Jet-driven viscous locomotion of confined thermoresponsive microgels

TL;DR

This paper demonstrates how thermoresponsive microgels can achieve net locomotion in confined spaces through jet-driven propulsion caused by cyclic volume changes, with a theoretical model matching experimental results.

Contribution

It introduces a novel jet-driven propulsion mechanism for microgels, expanding understanding of non-reciprocal swimming in confined environments.

Findings

Microgels exhibit net movement due to water flux during swelling and shrinking.

Theoretical model accurately predicts experimental propulsion speeds.

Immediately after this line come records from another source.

(** A datagram of more than 227 bytes, which udp_sendto sends, is dropped
    by the receiver without a trace: the length field of struct eth_frame is
    one byte, so that the IPv4 parser is told a shorter packet than its header
    says. *)
Lemma handle_packet_drops_large s rxb packet e i l :
  227 < n -> mem_ok (k_phys s) -> Pool.free (ph_pool (k_phys s)) = e :: i :: l ->
  live (k_phys s) rxb -> rxb <= packet -> packet + n + 42 <= rxb + PGSIZE ->
  holds (ph_mem (k_phys s)) packet frame ->
  exists ph, handle_packet packet (n + 42) s = Ret tt (set_phys ph s) /\ mem_ok ph /\
    Pool.free (ph_pool ph) = i :: e :: l /\ same_pages (k_phys s) ph [e; i].
Proof using Hdm Hsm Hsip Hdip Hsp Hdp Hc1 Hc2 Hn.
  intros Hbig Hok Hf Hlx Hx1 Hx2 Hh.
  destruct (handle_packet_front s rxb packet e i l Hok Hf Hlx Hx1 Hx2 Hh)
    as (ph & HR & Hok1 & Hf1 & _ & Hle & Hli & Hre & Hri & Hsame & Hei & _ & _).
  destruct (free_two_ok (set_phys ph s) e i Hok1 Hle Hli) as (ph2 & HF & Hok2 & _ & Hf2 & Hsame2 & _);
    try (cbn; unfold PGSIZE in Hei; lia).
  exists ph2. split; [|split; [done|split]].
  - rewrite HR. zb. rewrite (bind_Ret (ret tt) _ _ tt _ eq_refl). rewrite HF. by destruct s.
  - rewrite Hf2. cbn. by rewrite Hf1.
  - intros x Hx. rewrite Hsame2 by done. by apply Hsame.
Qed.

(** A short datagram for a bound port ends in a page of its own at the end of
    the socket's queue. *)
Lemma handle_packet_queues s rxb packet e i u l b bd k q :
  let end_ := ph_end (k_phys s) in let sock := pb_sock bd in
  n <= 227 -> mem_ok (k_phys s) -> Pool.free (ph_pool (k_phys s)) = e :: i :: u :: l ->
  live (k_phys s) rxb -> rxb <= packet -> packet + n + 42 <= rxb + PGSIZE ->
  holds (ph_mem (k_phys s)) packet frame ->
  ntohs dport < MAX_PORT_BINDINGS -> znth (st_udp_binds (k_sockets s)) (ntohs dport) = Some b -> b <> 0 ->
  st_bindings (k_sockets s) !! b = Some bd -> st_sockets (k_sockets s) !! sock = Some k ->
  so_proto k = IPPROTO_UDP -> k_held s = [] ->
  queue_ok (ph_mem (k_phys s)) end_ k q -> Forall (live (k_phys s)) q ->
  exists s' k', handle_packet packet (n + 42) s = Ret tt s' /\ mem_ok (k_phys s') /\
    st_sockets (k_sockets s') !! sock = Some k' /\ queue_ok (ph_mem (k_phys s')) end_ k' (q ++ [u]) /\
    payload_len (ph_mem (k_phys s')) u = n /\ holds (ph_mem (k_phys s')) (u + udp_payload) data /\
    live (k_phys s') u /\ Pool.refs (ph_pool (k_phys s')) u = 1 /\
    Pool.free (ph_pool (k_phys s')) = i :: e :: l /\ ph_end (k_phys s') = end_ /\ k_held s' = [] /\
    k_wakeups s' = k_wakeups s ++ [sock + sock_rx_head] /\ k_pagetable s' = k_pagetable s /\
    same_pages (k_phys s) (k_phys s') (e :: i :: u :: q).
Proof using Hdm Hsm Hsip Hdip Hsp Hdp Hc1 Hc2 Hn.
  intros end_ sock Hsmall Hok Hf Hlx Hx1 Hx2 Hh Hpb Hb Hb0 Hbd Hk Hpr Hheld Hq Hlq.
  destruct (handle_packet_front s rxb packet e i (u :: l) Hok Hf Hlx Hx1 Hx2 Hh)
    as (ph1 & HR & Hok1 & Hf1 & He1 & Hle & Hli & Hre & Hri & Hsame1 & Hei & Hlv1 & Hacc).
  destruct (Hacc Hsmall) as (Hpro & Hpl & Hudp).
  destruct (handle_ip4_udp (set_phys ph1 s) i u l sport dport c2 data Hok1 Hli Hf1 Hsp Hdp Hn Hpro Hpl Hudp)
    as (ph2 & HI & Hok2 & Hlu & Hf2 & Hru & He2 & Hsame2 & Hlv2 & Hdst & Hlen & Hdata).
  cbn [k_phys set_phys] in *. set (s2 := set_phys ph2 s).
  change (set_phys ph2 (set_phys ph1 s)) with s2 in HI.
  rewrite Forall_forall in Hlq.
  assert (forall p, p ∈ q -> ldn 8 (ph_mem ph2) (p + udp_next) = ldn 8 (ph_mem (k_phys s)) (p + udp_next)) as Hlinks.
  { intros p Hp. destruct (Hlv1 p (Hlq p Hp)) as (Hp1 & Hpe & Hpi & _). destruct (Hlv2 p Hp1) as (_ & Hpu & _).
    apply ldn_ext. unfold udp_next, PGSIZE in *. intros x Hx. rewrite Hsame2, Hsame1 by off_pages. done. }
  assert (queue_ok (ph_mem ph2) end_ k q) as Hq2.
  { destruct Hq as [Q1 Q2 Q3 Q4]. split; try done. by eapply chain_ext. }
  assert (u ∉ q) as Huq.
  { intros Hin. destruct (Hlq u Hin) as [_ Hnf]. apply Hnf. rewrite Hf. set_solver. }
  assert (ph_end (k_phys s2) = end_) as Es2 by (etransitivity; [exact He2|exact He1]).
  destruct (handle_udp_packet_ok s2 u (ntohs dport) b bd k q) as (m' & hd & HU & Hq3 & Hw3 & Hsb); try done.
  { split; [apply htons_range|done]. }
  { cbn. rewrite Hheld. apply not_elem_of_nil. }
  { cbn. rewrite Hheld. apply not_elem_of_nil. }
  { apply (mo_wf _ Hok2). }
  { rewrite Es2. apply (mo_end _ Hok). }
  { rewrite Es2. exact Hq2. }
  { destruct Hlu as [Hmu _]. exact Hmu. }
  set (s3 := set_wakeups _ _) in HU.
  assert (mem_ok (k_phys s3)) as Hok3 by (by destruct Hok2).
  destruct (Hlv2 e Hle) as (Hle2 & Heu & Hre2). destruct (Hlv2 i Hli) as (Hli2 & Hiu & Hri2).
  destruct (free_two_ok s3 e i Hok3 Hle2 Hli2) as (ph4 & HF & Hok4 & He4 & Hf4 & Hsame4 & Hq4).
  { unfold PGSIZE in *. lia. }
  { change (ph_pool (k_phys s3)) with (ph_pool ph2). lia. }
  { change (ph_pool (k_phys s3)) with (ph_pool ph2). lia. }
  change (ph_pool (k_phys s3)) with (ph_pool ph2) in *. change (ph_mem (k_phys s3)) with m' in *.
  destruct (Hq4 u) as [Hlu4 Hru4]; [unfold PGSIZE in *; lia|unfold PGSIZE in *; lia|].
  assert (forall x, (u <= x < u + udp_next) -> ph_mem ph4 x = ph_mem ph2 x) as Hu4.
  { intros x Hx. unfold udp_next in Hx. rewrite Hsame4 by off_pages. apply Hsb. intros p Hp.
    apply elem_of_app in Hp as [Hp|Hp]; [|apply list_elem_of_singleton in Hp as ->; unfold udp_next; lia].
    destruct (Hlv1 p (Hlq p Hp)) as (Hp1 & _). destruct (Hlv2 p Hp1) as (_ & Hpu & _).
    unfold udp_next, PGSIZE in *. lia. }
  exists (set_phys ph4 s3), (set_rx k hd u). split_and!; try done.
  - rewrite HR. zb.
    rewrite (bind_Ret _ _ _ tt s3); [exact HF|]. unfold bind at 1. rewrite HI. unfold bind. by rewrite HU.
  - cbn. apply lookup_insert_eq.
  - destruct Hq3 as [Q1 Q2 Q3 Q4]. rewrite Es2 in Q4. split; try done. eapply chain_ext; [|exact Q1].
    intros p Hp. apply ldn_ext. intros x Hx. apply Hsame4. unfold udp_next in Hx.
    apply elem_of_app in Hp as [Hp|Hp]; [|apply list_elem_of_singleton in Hp as ->; off_pages].
    destruct (Hlv1 p (Hlq p Hp)) as (_ & Hpe & Hpi & _). off_pages.
  - unfold payload_len in *. rewrite <- Hlen. apply ldn_ext. intros x Hx. apply Hu4.
    unfold udp_payload_len, udp_next in *. lia.
  - eapply holds_ext; [|exact Hdata]. intros x Hx. symmetry. apply Hu4. unfold udp_payload, udp_next in *. lia.
  - by apply Hlu4.
  - etransitivity; [exact Hru4|exact Hru].
  - etransitivity; [exact Hf4|]. by rewrite Hf2.
  - etransitivity; [exact He4|exact Es2].
  - intros x Hx. apply Forall_cons in Hx as [Hxe Hx]. apply Forall_cons in Hx as [Hxi Hx].
    apply Forall_cons in Hx as [Hxu Hx]. rewrite Forall_forall in Hx.
    etransitivity; [apply Hsame4; off_pages|]. etransitivity; [apply Hsb|].
    + intros p Hp. unfold udp_next. apply elem_of_app in Hp as [Hp|Hp]; [specialize (Hx p Hp)|
        apply list_elem_of_singleton in Hp as ->]; unfold PGSIZE in *; lia.
    + etransitivity; [apply Hsame2; off_pages|]. apply Hsame1. off_pages.
Qed.
End packet.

Jet-driven flow is key to the microgel's locomotion mechanism.

Abstract

We consider the dynamics of micro-sized, asymmetrically-coated thermoresponsive hydrogel ribbons (microgels) under periodic heating and cooling in the confined space between two planar surfaces. As the result of the temperature changes, the volume and thus the shape of the slender microgel change, which lead to repeated cycles of bending and elastic relaxation, and to net locomotion. Small devices designed for biomimetic locomotion need to exploit flows that are not symmetric in time (non-reciprocal) to escape the constraints of the scallop theorem and undergo net motion. Unlike other biological slender swimmers, the non-reciprocal bending of the gel centreline is not sufficient here to explain for the overall swimming motion. We show instead that the swimming of the gel results from the flux of water periodically emanating from (or entering) the gel itself due to its shrinking (or swelling). The associated flows induce viscous stresses that lead to a net propulsive force on the gel. We derive a theoretical model for this hypothesis of jet-driven propulsion, which leads to excellent agreement with our experiments.